• **WHAT THIS TASK INVOLVES**:
Report each line of the data that has "mkEmit" somewhere in it.

##########

Inductive Event :=
| waitingList (names : list (string * option string))
| roleAssigned (r : option Role) (rnd maxRounds : Z) (scores : list ScoreRow)
| requestGuess (targets : list (string * option string))
| roundResult (message : string) (correct : bool) (scores : list ResultRow)
| gameOver (winners : list (option string)) (scores : list ResultRow)
| playerLeft (message : string)
| gameReset.

Record Emit := mkEmit { to : option string; event : Event }.

(** The two callbacks the server hands to [setTimeout]. *)
Inductive Timer :=
| FirstRound   (* [() => startRound()], 1000 ms after the game is formed *)
| NextRound.   (* the cooldown callback of [handleGuess], 4000 ms *)

(** The module-level variables, the clock in milliseconds with the pending
    timers (sorted by due time, earlier calls first among equal due times),
    the randomness source and the log of notifications sent. *)
Record State := mkState {
  players : list (string * Player);
  waitingQueue : list string;
  gameInProgress : bool;
  currentRound : Z;
  currentPlayers : list string;
  now : Z;
  timers : list (Z * Timer);
  rand : nat → Z;
  cursor : nat;
  out : list Emit
}.

Definition set_players (v : list (string * Player)) (s : State) : State :=
  mkState v (waitingQueue s) (gameInProgress s) (currentRound s)
    (currentPlayers s) (now s) (timers s) (rand s) (cursor s) (out s).
Definition set_waitingQueue (v : list string) (s : State) : State :=
  mkState (players s) v (gameInProgress s) (currentRound s)
    (currentPlayers s) (now s) (timers s) (rand s) (cursor s) (out s).
Definition set_gameInProgress (v : bool) (s : State) : State :=
  mkState (players s) (waitingQueue s) v (currentRound s)
    (currentPlayers s) (now s) (timers s) (rand s) (cursor s) (out s).
Definition set_currentRound (v : Z) (s : State) : State :=
  mkState (players s) (waitingQueue s) (gameInProgress s) v
    (currentPlayers s) (now s) (timers s) (rand s) (cursor s) (out s).
Definition set_currentPlayers (v : list string) (s : State) : State :=
  mkState (players s) (waitingQueue s) (gameInProgress s) (currentRound s)
    v (now s) (timers s) (rand s) (cursor s) (out s).
Definition set_now (v : Z) (s : State) : State :=
  mkState (players s) (waitingQueue s) (gameInProgress s) (currentRound s)
    (currentPlayers s) v (timers s) (rand s) (cursor s) (out s).
Definition set_timers (v : list (Z * Timer)) (s : State) : State :=
  mkState (players s) (waitingQueue s) (gameInProgress s) (currentRound s)
    (currentPlayers s) (now s) v (rand s) (cursor s) (out s).
Definition set_cursor (v : nat) (s : State) : State :=
  mkState (players s) (waitingQueue s) (gameInProgress s) (currentRound s)
    (currentPlayers s) (now s) (timers s) (rand s) v (out s).
Definition set_out (v : list Emit) (s : State) : State :=
  mkState (players s) (waitingQueue s) (gameInProgress s) (currentRound s)
    (currentPlayers s) (now s) (timers s) (rand s) (cursor s) v.

Definition init (rnd : nat → Z) : State :=
  mkState [] [] false 0 [] 0 [] rnd 0 [].

Definition modify_player (i : string) (f : Player → Player) (s : State)
    : option State :=
  p ← obj_get (players s) i; Some (set_players (obj_set i (f p) (players s)) s).

Definition emit (recipient : option string) (e : Event) (s : State) : State :=
  set_out (out s ++ [mkEmit recipient e]) s.

Definition emit_each (ids : list string) (e : Event) (s : State) : State :=
  foldl (λ st i, emit (Some i) e st) s ids.

Definition key_of (i : option string) : string := default "undefined" i.

(** Truthiness of a name: [null] and the empty string are falsy. *)
Definition named (n : option string) : bool :=
  match n with Some x => truthy x | None => false end.

(** A value inside a template literal. *)
Definition show_name (n : option string) : string := default "null" n.
Definition show_role (r : option Role) : string :=
  match r with Some x => role_name x | None => "null" end.

(** [setTimeout(cb, delay)]. *)
Fixpoint schedule (due : Z) (cb : Timer) (ts : list (Z * Timer))
    : list (Z * Timer) :=
  match ts with
  | [] => [(due, cb)]
  | (d, c) :: ts' =>
      if bool_decide (d ≤ due) then (d, c) :: schedule due cb ts'
      else (due, cb) :: ts
  end.

Definition setTimeout (cb : Timer) (delay : Z) (s : State) : State :=
  set_timers (schedule (now s + delay) cb (timers s)) s.

(** The body of the loop of [assignRoles]: the role is stored and its points
    are added to the score. *)
Definition assign_role (r : Role) (p : Player) : Player :=
  mkPlayer (id p) (name p) (score p + ROLE_POINTS r) (Some r).

(** [p.score += v]. *)
Definition add_score (v : Z) (p : Player) : Player :=
  mkPlayer (id p) (name p) (score p + v) (role p).

(** [p.role = null]. *)
Definition clear_role (p : Player) : Player :=
  mkPlayer (id p) (name p) (score p) None.

Section with_engine.
Variable engine : SortPlan.

(** [assignRoles()], lines 61-73 (the returned [assignments] object is not
    used by the caller).  As in the other variant, the model stops at a
    fifth current player. *)
Definition assignRoles (s : State) : option State :=
  let '(shuffled, c) :=
    run_plan engine half_minus_random (rand s) (cursor s) ROLES in
  forEachIdx (λ i idx st, r ← shuffled !! idx; modify_player i (assign_role r) st)
    0 (currentPlayers s) (set_cursor c s).
(** [CreateNodes] names node [i] `node-<i>`: the registry holds one name
    per node, in node order; no two nodes share a name, and no node has
    two. *)
Theorem node_names_distinct (sz : Z) (st tm : Q) (pc pr : bool) :
  0 <= sz <= uint32_max ->
  exists w,
    CreateNodes (configured sz st tm pc pr) = Done tt w
    /\ List.length (w_Names w) = Z.to_nat sz
    /\ (forall i, 0 <= i < sz ->
          nth_error (w_Names w) (Z.to_nat i)
          = Some ([T_str "node-"; T_uint i], Z.to_nat i)
          /\ nth_error (nodes (this w)) (Z.to_nat i) = Some (Z.to_nat i)
          /\ forall fmt, render fmt [T_str "node-"; T_uint i]
                         = ("node-" ++ show_uint i)%string)
    /\ (forall fmt, NoDup (map (fun e => render fmt (fst e)) (w_Names w)))
    /\ NoDup (map snd (w_Names w)).
Proof.
  intros Hsz. exists (created sz st tm pc pr).
  split; [now apply CreateNodes_created|].
  unfold created. fields. split; [now rewrite length_map, length_seq|].
  split; [|split].
  - intros i Hi. rewrite nth_error_map_seq by lia.
    rewrite nth_error_seq_0 by lia. unfold node_name. rewrite Z2Nat.id by lia.
    repeat split. intros fmt. cbn [render render_token].
    now rewrite string_app_nil_r.
  - intros fmt. rewrite map_map. apply NoDup_map_NoDup_ForallPairs; [|apply seq_NoDup].
    intros p q _ _ E. unfold node_name in E. cbn [fst render render_token] in E.
    rewrite !string_app_nil_r in E. cbn in E. injection E as E.
    apply show_uint_inj in E; lia.
  - rewrite map_map. cbn [node_name snd]. rewrite map_id. apply seq_NoDup.
Qed.
(** X11. Granting a new pair to a stored employee and revoking it again
    brings the access relation back: the AccessRight rows, the employee
    record with its [accessRooms], the other employees and the rooms read
    as before the grant (the key generator and the outbox have moved on).
    In between the pair has a row, provided the key generator of the
    accessRights store is at most 2^53; above that the grant stores
    nothing and the revocation finds nothing to undo. *)
Theorem grantAccess_then_revokeAccess_restores
    (s : State) (e r : Z) (emp : Employee.fields) :
  e <> 0 -> r <> 0 ->
  intact s ->
  rowsFor e r s = [] ->
  Store.get e (employees s) = Some emp ->
  ~ In r (Employee.accessRooms emp) ->
  let s1 := snd (IndexedDBService.grantAccess env e r s) in
  let s2 := snd (IndexedDBService.revokeAccess env e r s1) in
  (Store.keyGenerator (accessRights s) <= Store.maxKey -> rowsFor e r s1 <> [])
  /\ Store.records (accessRights s2) = Store.records (accessRights s)
  /\ (forall k, IndexedDBService.getEmployeeById k s2
                = IndexedDBService.getEmployeeById k s)
  /\ rooms s2 = rooms s.
Proof.
  intros He Hr Hint Hrows Hget Hnotin s1 s2.
  destruct (Z.ltb_spec Store.maxKey (Store.keyGenerator (accessRights s)))
    as [Hfull|Hmax].
  { assert (Hs1 : s1 = s)
      by (subst s1; rewrite (grantAccess_exhausted env s e r He Hr Hrows Hfull);
          reflexivity).
    assert (Hs2 : s2 = s)
      by (subst s2; rewrite Hs1, (revokeAccess_absent_pair env s e r He Hr Hrows);
          reflexivity).
    rewrite Hs2. split; [intros Hmax; lia|auto]. }
  assert (Hint1 : intact s1) by exact (intact_grantAccess env e r s Hint).
  destruct Hint as (_ & _ & Hka & Hie & _).
  assert (Hinc : includes (Employee.accessRooms emp) r = false).
  { destruct (includes (Employee.accessRooms emp) r) eqn:Hi; [|reflexivity].
    apply includes_In in Hi. contradiction. }
  destruct (grantAccess_fresh env s e r emp He Hr Hrows Hka Hmax Hie Hget Hinc)
    as (b & s1' & Hrun & Hacc1 & Hemp1 & Hrooms1).
  assert (Hs1 : s1 = s1') by (subst s1; rewrite Hrun; reflexivity).
  rewrite <- Hs1 in Hacc1, Hemp1, Hrooms1. clear Hrun Hs1 s1' b.
  assert (Hrows1 : rowsFor e r s1 <> []).
  { intros Hnil. assert (Hlen : length (rowsFor e r s1) = 0%nat) by (rewrite Hnil; reflexivity).
    unfold rowsFor in Hlen, Hrows.
    rewrite Hacc1, (filter_place (V:=AccessRight.fields)), Hrows in Hlen.
    cbn [snd AccessRight.employeeId AccessRight.roomId] in Hlen.
    rewrite !Z.eqb_refl in Hlen. discriminate. }
  destruct Hint1 as (_ & _ & Hka1 & Hie1 & _).
  destruct (IndexedDBService.revokeAccess env e r s1) as [res s2'] eqn:Hrun2.
  cbn [snd] in s2. subst s2.
  destruct (revokeAccess_effect env s1 e r res s2' He Hr Hrows1 Hka1 Hrun2)
    as (Hrooms2 & Hacc2 & Hemp2).
  split; [intros _; exact Hrows1|]. split; [|split].
  - rewrite Hacc2, Hacc1.
    destruct (place_split (Store.keyGenerator (accessRights s)) (AccessRight.mk e r)
                (Store.records (accessRights s))) as (l1 & l2 & Hl & ->).
    rewrite Hl. rewrite !filter_app. cbn [filter snd AccessRight.employeeId AccessRight.roomId].
    rewrite !Z.eqb_refl. cbn [andb negb]. rewrite <- filter_app. apply filter_all.
    intros x Hx. unfold rowsFor in Hrows. rewrite Hl in Hrows.
    destruct ((AccessRight.employeeId (snd x) =? e)
              && (AccessRight.roomId (snd x) =? r)) eqn:Hp; [|reflexivity].
    assert (Hin : In x (filter (fun a => (AccessRight.employeeId (snd a) =? e)
                                         && (AccessRight.roomId (snd a) =? r))
                               (l1 ++ l2)))
      by (apply filter_In; auto).
    rewrite Hrows in Hin. destruct Hin.
  - assert (Hget1 : Store.get e (employees s1)
                    = Some (Employee.setAccessRooms (Employee.accessRooms emp ++ [r]) emp)).
    { unfold Store.get. rewrite Hemp1. apply lookup_place_same, lookup_drop_same. }
    rewrite Hget1 in Hemp2.
    rewrite (put_keeps_index e _
               (Employee.setAccessRooms
                  (filter (fun x => negb (x =? r))
                     (Employee.accessRooms
                        (Employee.setAccessRooms (Employee.accessRooms emp ++ [r]) emp)))
                  (Employee.setAccessRooms (Employee.accessRooms emp ++ [r]) emp))
               _ Hie1 Hget1 eq_refl) in Hemp2.
    assert (Hback : Employee.setAccessRooms
                      (filter (fun x => negb (x =? r))
                         (Employee.accessRooms
                            (Employee.setAccessRooms (Employee.accessRooms emp ++ [r]) emp)))
                      (Employee.setAccessRooms (Employee.accessRooms emp ++ [r]) emp)
                    = emp).
    { destruct emp as [ln fn mn eid rooms0]. unfold Employee.setAccessRooms.
      cbn [Employee.accessRooms Employee.lastName
           Employee.firstName Employee.middleName Employee.employeeId] in *.
      f_equal. rewrite filter_app. cbn [filter]. rewrite Z.eqb_refl. cbn [negb].
      rewrite app_nil_r. apply filter_all. intros x Hx.
      destruct (Z.eqb_spec x r) as [->|]; [contradiction|reflexivity]. }
    rewrite Hback in Hemp2.
    intros k. unfold IndexedDBService.getEmployeeById, Store.get.
    rewrite Hemp2. cbn [Store.records]. rewrite Hemp1.
    destruct (Z.eq_dec k e) as [->|Hne].
    + rewrite lookup_place_same by apply lookup_drop_same.
      unfold Store.get in Hget. rewrite Hget. reflexivity.
    + rewrite lookup_place_other, lookup_drop_other by exact Hne.
      rewrite lookup_place_other, lookup_drop_other by exact Hne. reflexivity.
  - rewrite Hrooms2. exact Hrooms1.
Qed.
(** X4: the type codes of [Encoding.getDataType] and the allocators of
    the decoder agree. [getIntArray] and [getFloatArray] applied to the code
    of a typed array allocate a zero-filled array of the same kind, and when
    they return an array, its code is the one they were given and the size
    was not negative; [isSignedIntegerDataType] holds exactly of the kinds
    that can hold -1; a plain Array has no code. *)
Theorem getDataType_codes :
  (∀ k elems (n : nat),
     Encoding.getDataType (IntArr k elems) ≫= (λ type, Decoder.getIntArray type (Z.of_nat n))
     = Ok (k, replicate n 0))
  ∧ (∀ k elems (n : nat),
     Encoding.getDataType (FloatArr k elems)
       ≫= (λ type, Decoder.getFloatArray type (Z.of_nat n))
     = Ok (k, replicate n 0%float))
  ∧ (∀ type size k output,
     Decoder.getIntArray type size = Ok (k, output) →
     Encoding.getDataType (IntArr k output) = Ok type ∧ 0 <= size
     ∧ output = replicate (Z.to_nat size) 0)
  ∧ (∀ type size k output,
     Decoder.getFloatArray type size = Ok (k, output) →
     Encoding.getDataType (FloatArr k output) = Ok type ∧ 0 <= size
     ∧ output = replicate (Z.to_nat size) 0%float)
  ∧ (∀ k elems, Encoding.isSignedIntegerDataType (IntArr k elems) = inRange k (-1))
  ∧ (∀ elems, Encoding.getDataType (Array elems) = Throw (Error "Unsupported integer data type.")).
Proof.
  split_and!.
  - intros k elems n. cbn [Encoding.getDataType mbind Result_bind]. apply getIntArray_kind.
  - intros k elems n. cbn [Encoding.getDataType mbind Result_bind]. apply getFloatArray_kind.
  - intros type size k output. rewrite getIntArray_outcome.
    destruct (intKindOf type) as [k'|] eqn:Hk; [|done].
    apply intKindOf_Some in Hk as ->. destruct (Z.ltb_spec size 0); [done|].
    by intros [= <- <-].
  - intros type size k output. rewrite getFloatArray_outcome.
    destruct (floatKindOf type) as [k'|] eqn:Hk; [|done].
    apply floatKindOf_Some in Hk as ->. destruct (Z.ltb_spec size 0); [done|].
    by intros [= <- <-].
  - by intros [].
  - done.
Qed.

Lemma getDataType_codes_witness :
  Encoding.getDataType (IntArr Int16Array [0; 0]) = Ok 2.
Proof.
  destruct getDataType_codes as (_ & _ & H & _). exact (proj1 (H 2 2 Int16Array [0; 0] eq_refl)).
Defined.

(** ** The elements of the outputs *)

Lemma forallb_Forall {A} (f : A → bool) (l : list A) :
  forallb f l = true ↔ Forall (λ x, f x = true) l.
Proof.
  induction l as [|x l IH]; simpl.
  - split; [constructor|done].
  - rewrite andb_true_iff, IH, Forall_cons. done.
Qed.

Lemma wrapS_range (bits z : Z) :
  0 < bits → - 2 ^ (bits - 1) <= wrapS bits z < 2 ^ (bits - 1).
Proof.
  intros Hb. unfold wrapS.
  replace (2 ^ bits) with (2 * 2 ^ (bits - 1))
    by (rewrite <-Z.pow_succ_r by lia; f_equal; lia).
  assert (0 < 2 ^ (bits - 1)) by (apply Z.pow_pos_nonneg; lia).
  pose proof (Z.mod_pos_bound (z + 2 ^ (bits - 1)) (2 * 2 ^ (bits - 1)) ltac:(lia)). lia.
Qed.

Lemma wrapU_range (bits z : Z) : 0 <= bits → 0 <= wrapU bits z < 2 ^ bits.
Proof. intros Hb. unfold wrapU. apply Z.mod_pos_bound, Z.pow_pos_nonneg; lia. Qed.

Lemma inRange_wrapS8 z : inRange Int8Array (wrapS 8 z) = true.
Proof. pose proof (wrapS_range 8 z ltac:(lia)). simpl in *. unfold inRange. lia. Qed.

Lemma inRange_wrapS16 z : inRange Int16Array (wrapS 16 z) = true.
Proof. pose proof (wrapS_range 16 z ltac:(lia)). simpl in *. unfold inRange. lia. Qed.

Lemma inRange_wrapS32 z : inRange Int32Array (wrapS 32 z) = true.
Proof. pose proof (wrapS_range 32 z ltac:(lia)). simpl in *. unfold inRange. lia. Qed.

Lemma inRange_toElem (k : IntKind) (n : Num) : inRange k (toElem k n) = true.
Proof.
  destruct k; unfold toElem;
    [apply inRange_wrapS8|apply inRange_wrapS16|apply inRange_wrapS32|..].
  - pose proof (wrapU_range 8 (toInteger n) ltac:(lia)). simpl in *. unfold inRange. lia.
  - pose proof (wrapU_range 16 (toInteger n) ltac:(lia)). simpl in *. unfold inRange. lia.
  - pose proof (wrapU_range 32 (toInteger n) ltac:(lia)). simpl in *. unfold inRange. lia.
Qed.

Lemma inRange_0 (k : IntKind) : inRange k 0 = true.
Proof. by destruct k. Qed.

Lemma sums_inRange (k : IntKind) (prev : Z) (data : list Z) :
  Forall (λ z, inRange k z = true) (sums k prev data).
Proof.
  revert prev. induction data as [|x data IH]; intros prev; simpl; constructor.
  - apply inRange_toElem.
  - apply IH.
Qed.

(** ** Byte order

    On a big-endian host [view] reverses every group of [byteSize] bytes
    before the typed array reads it, so that it reads what a little-endian
    host reads from the original buffer. *)

Lemma for_range_inv {S} (P : S → Prop) (start stop step : nat) (body : nat → S → S) (s : S) :
  P s → (∀ i s, P s → P (body i s)) → P (for_range start stop step body s).
Proof.
  intros H0 Hstep. apply (for_range_ind (λ _, P)); [done|]. intros h s' _. apply Hstep.
Qed.

Lemma flipByteOrder_length (data : list Z) (bytes : nat) :
  length (Decoder.flipByteOrder data bytes) = length data.
Proof.
  unfold Decoder.flipByteOrder.
  apply (for_range_inv (λ ret, length ret = length data)).
  - apply length_replicate.
  - intros i ret Hret. apply (for_range_inv (λ ret, length ret = length data)); [done|].
    intros j ret' Hret'. unfold Decoder.store. by rewrite length_insert.
Qed.
(** * VectorFieldVisualizer: the numerical core of the 2D and 3D views

    A shallow embedding of the field-evaluation engine of the repository,
    VectorField2D.tsx (src/unnamed/part_000) and VectorField3D.tsx
    (src/unnamed/part_001): the expression wrapper [createFieldFunction],
    the point-source superposition [Fx]/[Fy], the central-difference
    [derivative], the divergence grid, the particle tick of both views and
    the colour mapper [getColor].  Canvas and three.js drawing is left out.

    Numbers.  A JavaScript number is modelled as an exact rational or one
    of the three IEEE special values.  Arithmetic on the specials follows
    IEEE 754 (what [isFinite] and the comparisons of the source observe);
    arithmetic on rationals is exact: rounding, overflow and the sign of
    zero are not modelled.

    Host.  [new Function] and the global scope belong to the JavaScript
    engine, not to the repository: they are a parameter ([Host]) of the
    wrapper, with the ambient state threaded through every call.

    The file has two parts: the model, then its properties. *)

From Stdlib Require Import Morphisms Setoid ZArith QArith Qcanon Qround.
From Stdlib Require Import Lqa Lia List String Ascii Bool.
From Stdlib Require Import Floats Uint63 Permutation.
Import ListNotations.

(* ================================================================== *)
(** ** JavaScript numbers *)
(* ================================================================== *)

Module JsNumber.

Inductive number : Type :=
  | Finite (q : Qc)
  | PosInfinity
  | NegInfinity
  | NaN.

(** A numeric literal of the source, e.g. [lit 0.01]. *)
Definition lit (q : Q) : number := Finite (Q2Qc q).

(** A loop counter used as a number. *)
Definition ofNat (n : nat) : number := lit (inject_Z (Z.of_nat n)).

Definition isFinite (n : number) : bool :=
  match n with Finite _ => true | _ => false end.

Definition isNaN (n : number) : bool :=
  match n with NaN => true | _ => false end.

(** Sign of a rational: [Lt] negative, [Eq] zero, [Gt] positive. *)
Definition sgn (q : Qc) : comparison := (q ?= Q2Qc 0)%Qc.

Definition neg (a : number) : number :=
  match a with
  | Finite q => Finite (- q)%Qc
  | PosInfinity => NegInfinity
  | NegInfinity => PosInfinity
  | NaN => NaN
  end.

Definition add (a b : number) : number :=
  match a, b with
  | NaN, _ | _, NaN => NaN
  | Finite p, Finite q => Finite (p + q)%Qc
  | PosInfinity, NegInfinity | NegInfinity, PosInfinity => NaN
  | PosInfinity, _ | _, PosInfinity => PosInfinity
  | NegInfinity, _ | _, NegInfinity => NegInfinity
  end.

Definition sub (a b : number) : number := add a (neg b).

(** An infinity of the given sign; a zero sign gives [NaN]
    (the IEEE result of [0 * Infinity]). *)
Definition signedInfinity (s : comparison) : number :=
  match s with Gt => PosInfinity | Lt => NegInfinity | Eq => NaN end.

Definition flip (s : comparison) : comparison := CompOpp s.

Definition mul (a b : number) : number :=
  match a, b with
  | NaN, _ | _, NaN => NaN
  | Finite p, Finite q => Finite (p * q)%Qc
  | Finite p, PosInfinity | PosInfinity, Finite p => signedInfinity (sgn p)
  | Finite p, NegInfinity | NegInfinity, Finite p => signedInfinity (flip (sgn p))
  | PosInfinity, PosInfinity | NegInfinity, NegInfinity => PosInfinity
  | PosInfinity, NegInfinity | NegInfinity, PosInfinity => NegInfinity
  end.

(** Division.  A zero divisor is the positive zero: [p / 0] is an infinity
    of the sign of [p], and [0 / 0] is [NaN]. *)
Definition div (a b : number) : number :=
  match a, b with
  | NaN, _ | _, NaN => NaN
  | Finite p, Finite q =>
      match sgn q with
      | Eq => signedInfinity (sgn p)
      | _ => Finite (p / q)%Qc
      end
  | Finite _, _ => Finite (Q2Qc 0)
  | PosInfinity, Finite q =>
      match sgn q with Lt => NegInfinity | _ => PosInfinity end
  | NegInfinity, Finite q =>
      match sgn q with Lt => PosInfinity | _ => NegInfinity end
  | _, _ => NaN
  end.

(** The relational operators: every comparison with [NaN] is false. *)
Definition lt (a b : number) : bool :=
  match a, b with
  | NaN, _ | _, NaN => false
  | Finite p, Finite q => match (p ?= q)%Qc with Lt => true | _ => false end
  | Finite _, PosInfinity => true
  | Finite _, NegInfinity => false
  | NegInfinity, NegInfinity => false
  | NegInfinity, _ => true
  | PosInfinity, _ => false
  end.

Definition gt (a b : number) : bool := lt b a.

Definition le (a b : number) : bool :=
  match a, b with
  | NaN, _ | _, NaN => false
  | Finite p, Finite q => match (p ?= q)%Qc with Gt => false | _ => true end
  | NegInfinity, _ => true
  | _, PosInfinity => true
  | _, _ => false
  end.

Definition ge (a b : number) : bool := le b a.

(** [a === b] on numbers. *)
Definition strictEq (a b : number) : bool :=
  match a, b with
  | Finite p, Finite q => Qc_eq_bool p q
  | PosInfinity, PosInfinity | NegInfinity, NegInfinity => true
  | _, _ => false
  end.

Definition Math_abs (a : number) : number :=
  match a with
  | Finite q => match sgn q with Lt => Finite (- q)%Qc | _ => Finite q end
  | PosInfinity | NegInfinity => PosInfinity
  | NaN => NaN
  end.

(** [Math.max] and [Math.min] of two arguments: [NaN] if either is. *)
Definition Math_max (a b : number) : number :=
  match a, b with
  | NaN, _ | _, NaN => NaN
  | _, _ => if lt a b then b else a
  end.

Definition Math_min (a b : number) : number :=
  match a, b with
  | NaN, _ | _, NaN => NaN
  | _, _ => if lt b a then b else a
  end.

Definition Math_floor (a : number) : number :=
  match a with
  | Finite q => lit (inject_Z (Qfloor q))
  | _ => a
  end.

(** [Math.round]: nearest integer, ties towards +Infinity. *)
Definition Math_round (a : number) : number :=
  match a with
  | Finite q => lit (inject_Z (Qfloor (q + Q2Qc 0.5)%Qc))
  | _ => a
  end.

Declare Scope js_scope.
Delimit Scope js_scope with js.
Bind Scope js_scope with number.
Infix "+" := add : js_scope.
Infix "-" := sub : js_scope.
Infix "*" := mul : js_scope.
Infix "/" := div : js_scope.
Notation "- x" := (neg x) : js_scope.
Infix "<?" := lt : js_scope.
Infix "<=?" := le : js_scope.
Infix ">?" := gt : js_scope.
Infix ">=?" := ge : js_scope.
Infix "===" := strictEq (at level 70, no associativity) : js_scope.

End JsNumber.
Export JsNumber.

Local Open Scope string_scope.
Local Open Scope js_scope.

(* ================================================================== *)
(** ** The host: values, completions and the [Function] constructor *)
(* ================================================================== *)

(** The values an evaluated expression can produce.  Only the distinction
    drawn by [typeof result === 'number'] matters to the wrapper. *)
Inductive JsValue : Type :=
  | VNumber (n : number)
  | VUndefined
  | VNull
  | VBoolean (b : bool)
  | VString (s : string)
  | VObject (ref : nat).

Definition typeof (v : JsValue) : string :=
  match v with
  | VNumber _ => "number"
  | VUndefined => "undefined"
  | VNull => "object"
  | VBoolean _ => "boolean"
  | VString _ => "string"
  | VObject _ => "object"
  end.

(** A completion: a returned value or a thrown exception. *)
Inductive Completion (A : Type) : Type :=
  | Normal (v : A)
  | Throw (exn : JsValue).
Arguments Normal {A} v.
Arguments Throw {A} exn.

(** Code that runs in the host reads and may change the ambient state
    [World] (global object, clock, DOM, ...). *)
Definition Js (World A : Type) : Type := World -> Completion A * World.

Definition ret {World A} (v : A) : Js World A := fun w => (Normal v, w).

(** [try { body } catch { handler }] *)
Definition tryCatch {World A} (body handler : Js World A) : Js World A :=
  fun w =>
    match body w with
    | (Normal v, w') => (Normal v, w')
    | (Throw _, w') => handler w'
    end.

(** What the engine provides and the repository does not contain: the
    [Function] constructor and the [Math] namespace object.
    [newFunction params body] either throws (a [SyntaxError]) or returns a
    callable; calling it runs the body in the host. *)
Record Host (World : Type) : Type := {
  newFunction : list string -> string ->
                Completion (list JsValue -> Js World JsValue);
  Math : JsValue
}.
Arguments newFunction {World} _ _ _.
Arguments Math {World} _.

(* ================================================================== *)
(** ** ExpressionCompiler: [createFieldFunction], [createFieldFunction3D] *)
(* ================================================================== *)

Definition newline : string := String (ascii_of_nat 10) EmptyString.

(** The template literal handed to [new Function] in the 2D view. *)
Definition functionBody (expression : string) : string :=
  newline ++ "      'use strict';" ++
  newline ++ "      return " ++ expression ++ ";" ++
  newline ++ "    ".

(** [typeof result === 'number' && isFinite(result) ? result : 0] *)
Definition finiteOrZero (result : JsValue) : number :=
  match result with
  | VNumber n =>
      if (typeof result =? "number")%string && isFinite n then n else lit 0
  | _ => lit 0
  end.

##########

• **RESPONSE**:
Record Emit := mkEmit { to : option string; event : Event }.
  set_out (out s ++ [mkEmit recipient e]) s.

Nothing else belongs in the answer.